_What the exercise asks_: Where the listing below reaches the line containing "pk_flag : chunk_has_flag", start writing out lines exactly, and stop once the line containing "Lemma items_of_piece pc" has been written.

_Records for the exercise_:
=-=-=-=-=
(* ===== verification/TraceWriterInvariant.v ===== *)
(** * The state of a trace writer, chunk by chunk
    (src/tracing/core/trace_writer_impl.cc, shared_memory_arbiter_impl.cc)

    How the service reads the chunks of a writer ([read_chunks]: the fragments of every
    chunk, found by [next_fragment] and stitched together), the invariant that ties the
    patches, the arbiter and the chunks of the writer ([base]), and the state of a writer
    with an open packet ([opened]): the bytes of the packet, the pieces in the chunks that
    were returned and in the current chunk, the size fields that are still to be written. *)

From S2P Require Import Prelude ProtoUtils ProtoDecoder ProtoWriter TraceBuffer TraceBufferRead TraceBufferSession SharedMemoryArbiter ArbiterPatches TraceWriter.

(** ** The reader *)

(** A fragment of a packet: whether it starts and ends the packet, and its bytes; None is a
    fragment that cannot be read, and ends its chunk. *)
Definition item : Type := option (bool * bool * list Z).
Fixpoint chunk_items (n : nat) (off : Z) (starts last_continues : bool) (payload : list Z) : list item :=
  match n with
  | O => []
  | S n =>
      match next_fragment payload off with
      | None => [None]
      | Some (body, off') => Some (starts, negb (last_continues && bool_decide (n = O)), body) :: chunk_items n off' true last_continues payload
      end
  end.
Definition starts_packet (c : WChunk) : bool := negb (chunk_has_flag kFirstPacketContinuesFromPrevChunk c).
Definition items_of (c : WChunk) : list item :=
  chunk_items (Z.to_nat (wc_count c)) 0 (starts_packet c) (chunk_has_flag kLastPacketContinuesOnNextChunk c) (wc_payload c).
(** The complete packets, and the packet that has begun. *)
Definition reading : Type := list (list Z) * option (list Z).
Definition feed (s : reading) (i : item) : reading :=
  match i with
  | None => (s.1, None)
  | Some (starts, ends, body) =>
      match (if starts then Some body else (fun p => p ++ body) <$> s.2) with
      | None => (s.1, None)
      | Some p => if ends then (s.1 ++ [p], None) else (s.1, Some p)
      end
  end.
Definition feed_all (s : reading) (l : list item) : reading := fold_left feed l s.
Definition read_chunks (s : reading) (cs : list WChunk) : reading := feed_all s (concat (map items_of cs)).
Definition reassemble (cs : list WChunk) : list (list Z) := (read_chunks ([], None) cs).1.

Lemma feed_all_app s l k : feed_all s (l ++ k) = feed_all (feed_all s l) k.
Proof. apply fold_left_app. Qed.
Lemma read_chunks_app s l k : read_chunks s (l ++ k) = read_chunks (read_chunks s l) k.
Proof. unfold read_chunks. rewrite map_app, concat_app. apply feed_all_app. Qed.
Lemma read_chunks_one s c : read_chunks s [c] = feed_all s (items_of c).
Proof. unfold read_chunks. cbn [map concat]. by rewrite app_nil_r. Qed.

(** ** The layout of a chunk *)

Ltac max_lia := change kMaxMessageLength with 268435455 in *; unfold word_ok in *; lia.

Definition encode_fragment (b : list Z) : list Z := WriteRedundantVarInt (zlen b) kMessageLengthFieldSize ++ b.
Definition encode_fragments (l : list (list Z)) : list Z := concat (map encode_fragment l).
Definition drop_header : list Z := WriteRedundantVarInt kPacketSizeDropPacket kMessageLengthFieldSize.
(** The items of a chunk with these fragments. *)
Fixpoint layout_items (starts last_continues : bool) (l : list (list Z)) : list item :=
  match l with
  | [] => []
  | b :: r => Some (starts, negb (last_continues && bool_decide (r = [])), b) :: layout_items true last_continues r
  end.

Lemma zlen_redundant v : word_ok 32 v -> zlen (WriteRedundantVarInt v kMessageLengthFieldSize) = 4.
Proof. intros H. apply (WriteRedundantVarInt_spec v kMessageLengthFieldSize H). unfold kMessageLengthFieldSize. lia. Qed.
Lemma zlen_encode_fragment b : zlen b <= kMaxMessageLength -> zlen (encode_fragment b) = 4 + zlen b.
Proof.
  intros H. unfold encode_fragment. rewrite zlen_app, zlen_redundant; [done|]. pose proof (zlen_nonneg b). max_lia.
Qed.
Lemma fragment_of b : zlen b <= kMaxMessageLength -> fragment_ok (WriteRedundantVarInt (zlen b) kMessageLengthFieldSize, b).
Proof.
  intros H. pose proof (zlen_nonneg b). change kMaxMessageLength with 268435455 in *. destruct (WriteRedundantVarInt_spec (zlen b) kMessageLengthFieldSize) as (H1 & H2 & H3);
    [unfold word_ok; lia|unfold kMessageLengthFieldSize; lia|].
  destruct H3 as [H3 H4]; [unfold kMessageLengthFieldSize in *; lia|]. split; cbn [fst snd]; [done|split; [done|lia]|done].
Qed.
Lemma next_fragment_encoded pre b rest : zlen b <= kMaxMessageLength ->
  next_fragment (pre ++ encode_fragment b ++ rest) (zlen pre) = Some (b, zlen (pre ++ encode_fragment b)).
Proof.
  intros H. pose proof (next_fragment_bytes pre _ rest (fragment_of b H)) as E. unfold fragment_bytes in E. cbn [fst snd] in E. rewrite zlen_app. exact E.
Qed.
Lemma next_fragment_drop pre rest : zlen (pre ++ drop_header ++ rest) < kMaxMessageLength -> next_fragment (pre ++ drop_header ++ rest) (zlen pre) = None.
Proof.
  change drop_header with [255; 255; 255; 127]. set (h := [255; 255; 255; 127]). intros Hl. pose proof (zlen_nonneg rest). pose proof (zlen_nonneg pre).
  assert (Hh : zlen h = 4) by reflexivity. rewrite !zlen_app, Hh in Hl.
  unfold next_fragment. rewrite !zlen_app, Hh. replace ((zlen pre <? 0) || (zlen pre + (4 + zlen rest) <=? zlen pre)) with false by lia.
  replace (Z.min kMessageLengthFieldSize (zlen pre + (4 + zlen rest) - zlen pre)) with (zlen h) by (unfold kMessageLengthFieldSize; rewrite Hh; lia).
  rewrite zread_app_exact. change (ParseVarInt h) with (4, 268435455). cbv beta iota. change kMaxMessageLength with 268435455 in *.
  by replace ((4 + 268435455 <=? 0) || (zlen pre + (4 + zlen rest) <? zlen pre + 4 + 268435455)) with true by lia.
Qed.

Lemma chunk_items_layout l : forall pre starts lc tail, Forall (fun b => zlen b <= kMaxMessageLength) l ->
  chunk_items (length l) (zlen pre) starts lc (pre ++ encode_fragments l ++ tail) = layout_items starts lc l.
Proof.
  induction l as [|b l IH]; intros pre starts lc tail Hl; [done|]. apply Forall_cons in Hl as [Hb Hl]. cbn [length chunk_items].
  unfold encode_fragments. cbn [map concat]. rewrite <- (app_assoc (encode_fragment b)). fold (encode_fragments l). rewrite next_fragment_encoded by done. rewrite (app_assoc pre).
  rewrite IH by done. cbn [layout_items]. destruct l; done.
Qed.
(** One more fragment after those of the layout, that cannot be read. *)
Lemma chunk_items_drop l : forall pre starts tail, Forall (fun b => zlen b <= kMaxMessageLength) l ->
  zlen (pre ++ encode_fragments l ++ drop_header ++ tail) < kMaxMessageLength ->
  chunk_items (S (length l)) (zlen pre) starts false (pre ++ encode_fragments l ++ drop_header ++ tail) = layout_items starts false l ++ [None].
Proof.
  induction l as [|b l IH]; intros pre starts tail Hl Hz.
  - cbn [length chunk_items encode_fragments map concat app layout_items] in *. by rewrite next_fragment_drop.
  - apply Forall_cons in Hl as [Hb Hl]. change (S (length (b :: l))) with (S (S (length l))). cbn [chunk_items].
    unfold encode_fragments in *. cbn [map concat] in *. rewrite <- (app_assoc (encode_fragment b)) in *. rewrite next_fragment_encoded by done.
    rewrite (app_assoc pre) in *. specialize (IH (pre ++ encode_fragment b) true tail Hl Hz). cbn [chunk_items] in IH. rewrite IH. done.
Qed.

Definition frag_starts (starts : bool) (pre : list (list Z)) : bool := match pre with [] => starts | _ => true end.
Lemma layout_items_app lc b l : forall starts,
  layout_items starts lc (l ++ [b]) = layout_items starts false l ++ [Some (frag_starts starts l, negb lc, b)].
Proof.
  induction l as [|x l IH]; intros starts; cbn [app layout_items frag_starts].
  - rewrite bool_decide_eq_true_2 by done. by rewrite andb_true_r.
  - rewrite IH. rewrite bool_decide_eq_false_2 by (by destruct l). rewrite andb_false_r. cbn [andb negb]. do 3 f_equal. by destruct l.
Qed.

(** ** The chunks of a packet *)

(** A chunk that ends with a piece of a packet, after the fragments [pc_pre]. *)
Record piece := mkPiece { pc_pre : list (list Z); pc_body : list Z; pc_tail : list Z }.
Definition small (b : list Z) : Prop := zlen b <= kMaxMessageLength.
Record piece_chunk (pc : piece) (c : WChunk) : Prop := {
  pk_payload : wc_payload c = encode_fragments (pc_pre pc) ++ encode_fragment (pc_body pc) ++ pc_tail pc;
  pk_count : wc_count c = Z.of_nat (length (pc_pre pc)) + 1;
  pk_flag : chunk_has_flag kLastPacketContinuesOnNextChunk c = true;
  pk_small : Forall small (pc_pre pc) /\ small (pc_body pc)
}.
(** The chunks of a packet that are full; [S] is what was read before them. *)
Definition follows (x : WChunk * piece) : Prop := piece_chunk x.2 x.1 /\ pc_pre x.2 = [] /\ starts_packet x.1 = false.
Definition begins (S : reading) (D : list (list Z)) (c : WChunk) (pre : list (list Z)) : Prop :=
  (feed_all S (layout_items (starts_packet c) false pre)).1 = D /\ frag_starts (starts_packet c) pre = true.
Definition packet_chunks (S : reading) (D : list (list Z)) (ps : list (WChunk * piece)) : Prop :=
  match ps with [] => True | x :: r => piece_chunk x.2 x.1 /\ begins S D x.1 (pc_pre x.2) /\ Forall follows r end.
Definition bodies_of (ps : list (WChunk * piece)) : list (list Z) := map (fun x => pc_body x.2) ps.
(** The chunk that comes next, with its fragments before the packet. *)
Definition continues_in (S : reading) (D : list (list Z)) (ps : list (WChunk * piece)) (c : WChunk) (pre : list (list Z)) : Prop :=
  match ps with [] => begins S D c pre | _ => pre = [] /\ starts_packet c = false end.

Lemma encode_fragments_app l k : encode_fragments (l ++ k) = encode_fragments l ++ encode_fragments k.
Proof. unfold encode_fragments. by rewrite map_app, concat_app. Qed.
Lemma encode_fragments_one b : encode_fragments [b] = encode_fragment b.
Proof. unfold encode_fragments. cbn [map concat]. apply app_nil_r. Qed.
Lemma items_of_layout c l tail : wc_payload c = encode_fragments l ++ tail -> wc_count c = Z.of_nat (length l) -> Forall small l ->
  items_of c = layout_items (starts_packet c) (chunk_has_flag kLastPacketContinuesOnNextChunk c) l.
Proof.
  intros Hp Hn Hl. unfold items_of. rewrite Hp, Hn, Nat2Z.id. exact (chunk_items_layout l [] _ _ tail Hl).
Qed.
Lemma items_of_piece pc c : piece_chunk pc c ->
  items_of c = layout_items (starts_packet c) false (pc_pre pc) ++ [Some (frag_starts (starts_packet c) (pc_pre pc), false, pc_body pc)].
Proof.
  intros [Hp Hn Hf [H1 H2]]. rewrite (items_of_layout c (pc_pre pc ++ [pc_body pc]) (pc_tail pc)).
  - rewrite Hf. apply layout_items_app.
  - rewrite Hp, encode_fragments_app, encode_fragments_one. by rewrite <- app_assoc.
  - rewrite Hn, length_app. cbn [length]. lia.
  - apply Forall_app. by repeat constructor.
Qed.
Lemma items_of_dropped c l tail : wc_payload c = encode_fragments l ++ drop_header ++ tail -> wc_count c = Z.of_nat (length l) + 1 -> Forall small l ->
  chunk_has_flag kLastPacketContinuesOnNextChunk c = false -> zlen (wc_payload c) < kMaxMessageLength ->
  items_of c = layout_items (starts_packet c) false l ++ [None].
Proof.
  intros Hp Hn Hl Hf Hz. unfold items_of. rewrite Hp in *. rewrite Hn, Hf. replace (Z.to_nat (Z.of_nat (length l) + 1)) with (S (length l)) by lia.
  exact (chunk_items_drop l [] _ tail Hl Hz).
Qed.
=-=-=-=-=
_Result below_:
  pk_flag : chunk_has_flag kLastPacketContinuesOnNextChunk c = true;
  pk_small : Forall small (pc_pre pc) /\ small (pc_body pc)
}.
(** The chunks of a packet that are full; [S] is what was read before them. *)
Definition follows (x : WChunk * piece) : Prop := piece_chunk x.2 x.1 /\ pc_pre x.2 = [] /\ starts_packet x.1 = false.
Definition begins (S : reading) (D : list (list Z)) (c : WChunk) (pre : list (list Z)) : Prop :=
  (feed_all S (layout_items (starts_packet c) false pre)).1 = D /\ frag_starts (starts_packet c) pre = true.
Definition packet_chunks (S : reading) (D : list (list Z)) (ps : list (WChunk * piece)) : Prop :=
  match ps with [] => True | x :: r => piece_chunk x.2 x.1 /\ begins S D x.1 (pc_pre x.2) /\ Forall follows r end.
Definition bodies_of (ps : list (WChunk * piece)) : list (list Z) := map (fun x => pc_body x.2) ps.
(** The chunk that comes next, with its fragments before the packet. *)
Definition continues_in (S : reading) (D : list (list Z)) (ps : list (WChunk * piece)) (c : WChunk) (pre : list (list Z)) : Prop :=
  match ps with [] => begins S D c pre | _ => pre = [] /\ starts_packet c = false end.

Lemma encode_fragments_app l k : encode_fragments (l ++ k) = encode_fragments l ++ encode_fragments k.
Proof. unfold encode_fragments. by rewrite map_app, concat_app. Qed.
Lemma encode_fragments_one b : encode_fragments [b] = encode_fragment b.
Proof. unfold encode_fragments. cbn [map concat]. apply app_nil_r. Qed.
Lemma items_of_layout c l tail : wc_payload c = encode_fragments l ++ tail -> wc_count c = Z.of_nat (length l) -> Forall small l ->
  items_of c = layout_items (starts_packet c) (chunk_has_flag kLastPacketContinuesOnNextChunk c) l.
Proof.
  intros Hp Hn Hl. unfold items_of. rewrite Hp, Hn, Nat2Z.id. exact (chunk_items_layout l [] _ _ tail Hl).
Qed.
Lemma items_of_piece pc c : piece_chunk pc c ->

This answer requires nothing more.